The new file and the changes you do on GitHub are only on the remote repository until you make a pull from the local repo. If you make changes on the local repo while it not up to date, you may encounter merge conflicts, which lead to headaches. This happens when the version of a file on the local repo is not compatible with its version on the remote repo. In those cases, git cannot decide which version is the right one and you have to do it yourself.

To avoid this problem (most of the time), you should do a pull before start doing anything else.

Exercise

Pull remote changes to the local repository

On the terminal:

  1. Run:

$ git pull

The remote changes will be compared with the local version and you will see something like this:

remote: Enumerating objects: 4, done.
remote: Counting objects: 100% (4/4), done.
remote: Compressing objects: 100% (2/2), done.
remote: Total 3 (delta 0), reused 0 (delta 0), pack-reused 0 (from 0)
Unpacking objects: 100% (3/3), 967 bytes | 967.00 KiB/s, done.
From github.com:<username>/new-project
   c9cc95e..f42912c  main       -> origin/main
Updating c9cc95e..f42912c
Fast-forward
 README.md | 3 +++
 1 file changed, 3 insertions(+)
 create mode 100644 README.md
  1. Try running git pull again, if you get a “Already up to date.” it means that the local and remote repos have the same exact version of the files. You are ready to continue working on your project!

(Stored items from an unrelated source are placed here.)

(** What a batch does to every record. *)
Lemma store_changed_lookup changes change sel s id :
  NoDup (op_id <$> sel) ->
  Forall (fun op => Operations s !! op_id op = Some op) sel ->
  (forall op, op_id (change op) = op_id op) ->
  Operations (foldl (store_changed changes change) s sel) !! id =
    if bool_decide (id ∈ op_id <$> sel)
    then (fun op => if changes op then change op else op) <$> Operations s !! id
    else Operations s !! id.
Proof.
  intros Hnd Hall Hid. revert s Hnd Hall. induction sel as [|op sel IH]; intros s Hnd Hall; cbn [foldl]; [done|].
  rewrite fmap_cons in *. apply NoDup_cons in Hnd as [Hnin Hnd]. apply Forall_cons in Hall as [Hop Hall].
  assert (forall x, Operations (store_changed changes change s op) !! x =
    if bool_decide (x = op_id op) then Some (if changes op then change op else op) else Operations s !! x)
    as Hst.
  { clear IH. intros x. unfold store_changed, set_operation.
    destruct (changes op); cbn [Operations]; case_bool_decide; subst; try done.
    - by rewrite Hid, lookup_insert_eq.
    - by rewrite Hid, lookup_insert_ne. }
  rewrite IH; [|done|].
  - rewrite Hst. destruct (decide (id = op_id op)) as [->|Hne].
    + rewrite (bool_decide_eq_false_2 (op_id op ∈ _)) by done. simpl_decide.
      rewrite (bool_decide_eq_true_2 (op_id op ∈ _ :: _)) by by left. by rewrite Hop.
    + rewrite (bool_decide_eq_false_2 (id = op_id op)) by done. rewrite (bool_decide_ext (id ∈ op_id op :: _) (id ∈ op_id <$> sel)); [done|].
      rewrite elem_of_cons. naive_solver.
  - rewrite Forall_forall in *. intros op' Hin. rewrite Hst.
    rewrite bool_decide_eq_false_2; [auto|]. intros E. apply Hnin. rewrite <- E.
    by apply list_elem_of_fmap_2.
Qed.

Lemma batchLocked_lookup check changes change ids s ops s' id :
  (forall op, op_id (change op) = op_id op) -> wf s -> NoDup ids ->
  batchLocked check changes change ids s = Ok (ops, s') ->
  Operations s' !! id =
    (if bool_decide (id ∈ ids)
     then (fun op => if changes op then change op else op) <$> Operations s !! id
     else Operations s !! id) /\
  (id ∈ ids -> exists op, Operations s !! id = Some op /\ check op = Ok ()).
Proof.
  intros Hid Hwf Hnd H. unfold batchLocked in H. simplify_result.
  destruct (batch_selected _ _ _ _ Hr Hwf Hnd) as [<- Hall]. split.
  - apply store_changed_lookup; [done| |done]. by eapply Forall_impl; [exact Hall|]; intros ? [].
  - intros (op & -> & Hin)%list_elem_of_fmap. rewrite Forall_forall in Hall.
    destruct (Hall _ Hin). eauto.
Qed.

Lemma later_update op next c r now :
  edge (op_Status op) next -> later op (update_status op next c r now).
Proof. intros H. repeat split; cbn. by apply rtc_once. Qed.

Lemma freeze_change_ok now :
  batch_change_ok now freeze_check
    (fun op => negb (bool_decide (op_Status op = StatusPendingUpload)))
    (fun op => update_status op StatusPendingUpload (ConflictID op) (ResultRoot op) now).
Proof.
  intros s id op Hwf Hclk Hop Hck Hchg. simplify_guards. pose proof (wf_op_ok _ _ _ Hwf Hop) as Hok.
  assert (op_Status op = StatusLocalDirty \/ op_Status op = StatusOfflineOnly) as Hst.
  { unfold freeze_check in Hck. destruct (op_Status op); try done; auto. }
  split_and!; [|apply later_update; by destruct Hst as [->| ->]; left|done].
  apply (op_ok_update now s id); try done. destruct Hok as [_ _ _ _ _ Hl].
  by destruct Hst as [Hs|Hs]; rewrite Hs in Hl.
Qed.

Lemma pending_life op : op_ok op -> op_Status op = StatusPendingUpload ->
  ConflictID op = EmptyString /\ ResultRoot op = EmptyString /\ ReplacementOperationID op = EmptyString.
Proof. intros [_ _ _ _ _ Hl] Hs. by rewrite Hs in Hl. Qed.

Lemma conflict_change_ok now c :
  ident c ->
  batch_change_ok now (conflict_check c)
    (fun op => negb (bool_decide (op_Status op = StatusConflicted)))
    (fun op => update_status op StatusConflicted c (ResultRoot op) now).
Proof.
  intros Hc s id op Hwf Hclk Hop Hck Hchg. simplify_guards. unfold conflict_check in Hck.
  rewrite bool_decide_eq_false_2 in Hck by done. simplify_result. simplify_guards.
  destruct (pending_life op) as (_ & E2 & E3); [by eapply wf_op_ok|done|].
  split_and!; [|apply later_update; left; by rewrite Hck|done].
  apply (op_ok_update now s id); [done|done|done|]. by rewrite E2, E3.
Qed.

Lemma complete_change_ok now r :
  canonical r ->
  batch_change_ok now (complete_check r)
    (fun op => negb (bool_decide (op_Status op = StatusCompleted)))
    (fun op => update_status op StatusCompleted (ConflictID op) r now).
Proof.
  intros Hc s id op Hwf Hclk Hop Hck Hchg. simplify_guards. unfold complete_check in Hck.
  rewrite bool_decide_eq_false_2 in Hck by done. simplify_result. simplify_guards.
  destruct (pending_life op) as (E1 & _ & E3); [by eapply wf_op_ok|done|].
  split_and!; [|apply later_update; left; by rewrite Hck|done].
  apply (op_ok_update now s id); [done|done|done|]. by rewrite E1, E3.
Qed.

(** ** Resolving a conflict *)
Lemma wf_supersede s id rid cur next now :
  wf s -> clock_ok now s -> Operations s !! id = Some cur -> op_Status cur = StatusConflicted ->
  Operations s !! rid = Some next -> (Sequence cur < Sequence next)%N ->
  DatasetID (op_Intent next) = DatasetID (op_Intent cur) ->
  Branch (op_Intent next) = Branch (op_Intent cur) ->
  (forall id' op', Operations s !! id' = Some op' -> op_Status op' = StatusSuperseded ->
     ReplacementOperationID op' <> rid) ->
  let cur' := mkOperation (op_Intent cur) (Sequence cur) StatusSuperseded (ConflictID cur)
                (ResultRoot cur) rid (CreatedAt cur) now in
  let s' := mkState (Version s) (NextSequence s) (<[id := cur']> (Operations s))
              (UsedOperationIDs s) (UsedRetryIDs s) in
  wf s' /\ evolves s s'.
Proof.
  intros Hwf [Hnow Hclk] Hcur Hst Hnext Hlt Hds Hbr Hfree cur' s'.
  pose proof (wf_op_ok _ _ _ Hwf Hcur) as [O1 O2 O3 O4 O5 O6].
  destruct (wf_op s Hwf _ _ Hnext) as (_ & Hnid & _ & Huse & _).
  assert (ident rid) as Hrid.
  { destruct (wf_op_ok _ _ _ Hwf Hnext) as [Hi _ _ _ _ _].
    destruct (normalizeIntent_id_nonempty _ _ Hi) as (?&?&?&_). by rewrite <- Hnid. }
  assert (op_ok cur') as Hok.
  { rewrite Hst in O6. split; cbn; eauto. split_and!; apply O6 || apply Hrid. }
  split.
  2: { apply (evolves_set _ _ cur); [done|]. repeat split. cbn. rewrite Hst. apply rtc_once. by right. }
  assert (forall id1 op1, Operations s' !! id1 = Some op1 ->
    exists op0, Operations s !! id1 = Some op0 /\ op_Intent op1 = op_Intent op0 /\
      Sequence op1 = Sequence op0 /\ (op1 = op0 /\ id1 <> id \/ op1 = cur' /\ id1 = id)) as Hold.
  { intros id1 op1. cbn. rewrite lookup_insert. case_decide; intros H1; simplify_eq; eauto 8. }
  assert (forall id1 op1, Operations s !! id1 = Some op1 -> exists op2, Operations s' !! id1 = Some op2 /\
     op_Intent op2 = op_Intent op1 /\ Sequence op2 = Sequence op1) as Hnew.
  { intros id1 op1 H1. cbn. rewrite lookup_insert. case_decide; simplify_eq; eauto. }
  pose proof Hwf as [Hv Hn Hwop Hseq Hretry Huo Hur Hrep Hinb].
  split; try done.
  - intros id1 op1 H1. destruct (Hold _ _ H1) as (op0 & H0 & Ei & Es & Hor).
    destruct (Hwop _ _ H0) as (Hno & Hid & ? & Hu & Hr). unfold op_id, op_retry in *.
    rewrite Ei, Es. split_and!; try done. destruct Hor as [[-> _]|[-> _]]; [done|by apply normalize_op_ok].
  - intros id1 id2 op1 op2 (o1 & H1 & _ & E1 & _)%Hold (o2 & H2 & _ & E2 & _)%Hold E.
    eapply Hseq; eauto. congruence.
  - intros id1 id2 op1 op2 (o1 & H1 & E1 & _)%Hold (o2 & H2 & E2 & _)%Hold E.
    eapply Hretry; eauto. unfold op_retry in *. congruence.
  - intros id1 op1 H1 Hsup. destruct (Hold _ _ H1) as (op0 & H0 & _ & _ & [[-> _]|[-> ->]]).
    + destruct (Hrep _ _ H0 Hsup) as (rep & Hrl & Hr). destruct (Hnew _ _ Hrl) as (rep' & Hrl' & Ei & Es).
      exists rep'. by rewrite Ei, Es.
    + destruct (Hnew _ _ Hnext) as (rep' & Hrl' & Ei & Es). exists rep'. cbn. by rewrite Ei, Es.
  - intros id1 id2 op1 op2 H1 H2 S1 S2 E.
    destruct (Hold _ _ H1) as (o1 & H1' & _ & _ & [[-> _]|[-> ->]]);
    destruct (Hold _ _ H2) as (o2 & H2' & _ & _ & [[-> _]|[-> ->]]); try done.
    + eauto.
    + by destruct (Hfree _ _ H1' S1).
    + by destruct (Hfree _ _ H2' S2).
Qed.

Lemma resolveLocked_wf now1 now2 id replacement initial s res s' :
  wf s -> clock_ok now1 s -> (now1 <= now2)%Z -> now2 <> 0%Z ->
  (NextSequence s + 1 < two64)%N ->
  normalizeIntent replacement = Ok replacement ->
  (initial = StatusLocalDirty \/ initial = StatusOfflineOnly) ->
  OperationID replacement <> id ->
  resolveLocked now1 now2 id replacement initial s = Ok (res, s') -> wf s' /\ evolves s s'.
Proof.
  intros Hwf Hclk Hle Hn2 Hb Hi Hinit Hne H. unfold resolveLocked in H. simplify_result.
  case_bool_decide as Hsup.
  { simplify_result. destruct (Operations s !! OperationID replacement); simplify_result. done. }
  simplify_result. simplify_guards.
  destruct (Operations s !! OperationID replacement) as [?|] eqn:Enone; simplify_result.
  rename r into cur, Hr1 into Happ, p into s1, o into next.
  pose proof (appendLocked_wf _ _ _ _ _ _ Hwf (proj1 Hclk) Hi Hb Hinit Happ) as Hwf1.
  destruct (appendLocked_evolves _ _ _ _ _ _ Hb Happ) as (Hev & _ & Hlook).
  unfold appendLocked in Happ. rewrite Enone in Happ. simplify_result. cbn in Hlook.
  destruct (wf_op s Hwf _ _ Hr) as (_ & Hcid & Hseq & _).
  match type of Hlook with _ = Some ?o => set (next := o) in * end.
  match type of Hwf1 with wf ?st => set (s1 := st) in * end.
  destruct (wf_supersede s1 id (OperationID replacement) cur next now2) as [Hw He]; try done.
  - split; [done|]. intros id' op'. cbn. rewrite lookup_insert.
    case_decide; intros H'; simplify_eq; cbn; [lia|]. etrans; [by eapply Hclk|done].
  - cbn. by rewrite lookup_insert_ne.
  - intros id' op'. cbn. rewrite lookup_insert. case_decide; intros H' S' E; simplify_eq.
    + cbn in S'. by destruct Hinit as [->| ->].
    + destruct (wf_replacement s Hwf _ _ H' S') as (rep & Hrl & _). congruence.
  - split; [exact Hw|]. by transitivity s1.
Qed.
(** Pruning terminates and removes exactly the finished audit chains: the
    completed records and the superseded records whose replacements lead to
    one.  Unfinished work and all identity tombstones are kept, and the
    reported count is the number of removed records. *)
Theorem prune_removes_exactly_finished (f : journal_file) s :
  view f = Some s ->
  exists n f' s', PruneCompleted io_ok f = (Ok n, f') /\ view f' = Some s' /\
    (forall id, Operations s' !! id = None <-> Operations s !! id = None \/ finished (Operations s) id) /\
    (forall id op, Operations s' !! id = Some op -> Operations s !! id = Some op) /\
    (forall id op, Operations s !! id = Some op -> unfinished_status (op_Status op) = true ->
       Operations s' !! id = Some op) /\
    UsedOperationIDs s' = UsedOperationIDs s /\ UsedRetryIDs s' = UsedRetryIDs s /\
    n + size (Operations s') = size (Operations s).
Proof.
  intros Hv. destruct (pruneLocked_spec s) as (n & s' & E & _ & _ & Eo & Er & Hgone & Hkeep & Hn).
  pose proof (journal_view_wf _ _ Hv) as Hwf. destruct (pruneLocked_wf _ _ _ Hwf E) as [Hwf' _].
  exists n, (Some (Decodes s')), s'.
  assert (forall id, finished (Operations s) id \/ ~ finished (Operations s) id) as Hdec.
  { destruct (prune_selection (Operations s)) as (sel & _ & Hsel). intros id. rewrite <- Hsel.
    destruct (decide (id ∈ sel)); auto. }
  split_and!; try done.
  - unfold PruneCompleted. by eapply journal_withState_ok.
  - by apply view_Decodes.
  - intros id. destruct (Hdec id) as [Hf|Hf].
    + rewrite Hgone by done. naive_solver.
    + rewrite Hkeep by done. naive_solver.
  - intros id op Hl. by eapply pruned_lookup.
  - intros id op Hl Hu. rewrite Hkeep; [done|]. intros Hf.
    destruct Hf as [? ? Hl' Hs|? ? Hl' Hs _]; simplify_eq; by rewrite Hs in Hu.
Qed.

(** Freezing a batch is all or nothing.  Whatever fails, the file is either
    unchanged, or every selected record was replayable before, is pending
    afterwards with its intent and sequence unchanged, and no other record
    moved; success is only reported in the second case. *)
Theorem freeze_batch_all_or_nothing w now ids (f : journal_file) s r f' :
  view f = Some s -> FreezeBatchForUpload w now ids f = (r, f') ->
  (f' = f /\ is_ok r = false) \/
  exists s', f' = Some (Decodes s') /\
    (forall id, id ∉ TrimSpace <$> ids -> Operations s' !! id = Operations s !! id) /\
    (forall id, id ∈ TrimSpace <$> ids -> exists op op',
       Operations s !! id = Some op /\ Operations s' !! id = Some op' /\
       replayable_status (op_Status op) = true /\ op_Status op' = StatusPendingUpload /\
       op_Intent op' = op_Intent op /\ Sequence op' = Sequence op).
Proof.
  intros Hv H. unfold FreezeBatchForUpload in H.
  destruct (normalizeOperationIDs ids) as [ids'|e] eqn:Eids; cbn in H; [|simplify_eq; by left].
  pose proof (normalizeOperationIDs_NoDup _ _ Eids) as Hnd.
  apply normalizeOperationIDs_trim in Eids as ->.
  destruct (withState w true (freezeBatchLocked now (TrimSpace <$> ids)) f) as [r0 f0] eqn:E.
  unfold sorted_result in H. cbn in H. injection H as <- <-.
  apply with_state_cases in E as [[-> Hr]|(s0 & a & s' & Hv' & Hop & -> & _)]; [| |done].
  { left. split; [done|]. by destruct r0. }
  assert (s0 = s) as -> by congruence. right. exists s'. split; [done|].
  pose proof (journal_view_wf _ _ Hv) as Hwf. unfold freezeBatchLocked in Hop.
  split; intros id Hid; eapply (batchLocked_lookup _ _ _ _ _ _ _ id) in Hop as [El Hck]; try done.
  - by rewrite bool_decide_eq_false_2 in El.
  - rewrite bool_decide_eq_true_2 in El by done. destruct (Hck Hid) as (op & Hop' & Hc).
    rewrite Hop' in El. eexists op, _. split_and!; [done|exact El|..]; clear -Hc;
      unfold freeze_check in Hc; destruct (op_Status op) eqn:Es; simplify_result; done.
Qed.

Now you know the main and most important command to work git. In the next section you can learn go to work with a team or maybe how to contribute to a project. This includes the concepts of branches, forks, pull request and more.

Warning

While you can put anything on a repo, there are limitations.

GitHub allows individual files of up to 100 MB, so for any file below that limit can be safely included in your repository. If you have many moderately big files, you might be reaching GitHub’s soft limit of around 5Gb per repository.

Most important, adding big files to a commit can make things go slower. For that reason, we recommend that you don’t add data files to the repository unless they are small.

Tip

To avoid adding file to a repository, maybe because they are to big, maybe because you don’t have permission to share them, you can add a .gitignore file. This file will include the list of files and folders you want to ignore. This repo includes a collection of gitignore templates you can use.

Exercise#

Let’s practice the workflow one more time. This time, let’s assume you are working with others. Someone else has created the repository and given you permissions to push changes. This is one way to collaborate with others, and in the next session we talk about other workflows.

To start working, first you need to clone the repository to your computer. After that, if you have write access to the repo, you can add files or change the content of the files, commit them and push the changes to the remote repository.

Commands

  • git clone <repo URL> to clone a repository, regardless of whether it is yours or not. This command will download the repository to the current folder in your terminal.

Time to practice everything.

Exercise

Note: You will be able to complete this exercise only if you are a collaborator in this demo repository. If you are not, please open an issue in the repo asking to be added.

  1. Clone the repository to your computer.

  2. Create a new text file called your_name.txt (e.g. Lisa_Simpson.txt). It can be empty or you can write something in it.

  3. Add the file to the staging area.

  4. Commit the file with a descriptive message.

  5. Just in case there are new files in the remote repository, pull remote changes to your local repository.

  6. Push your changes to the remote repository.

  7. Check the repository on GitHub. Is your file there?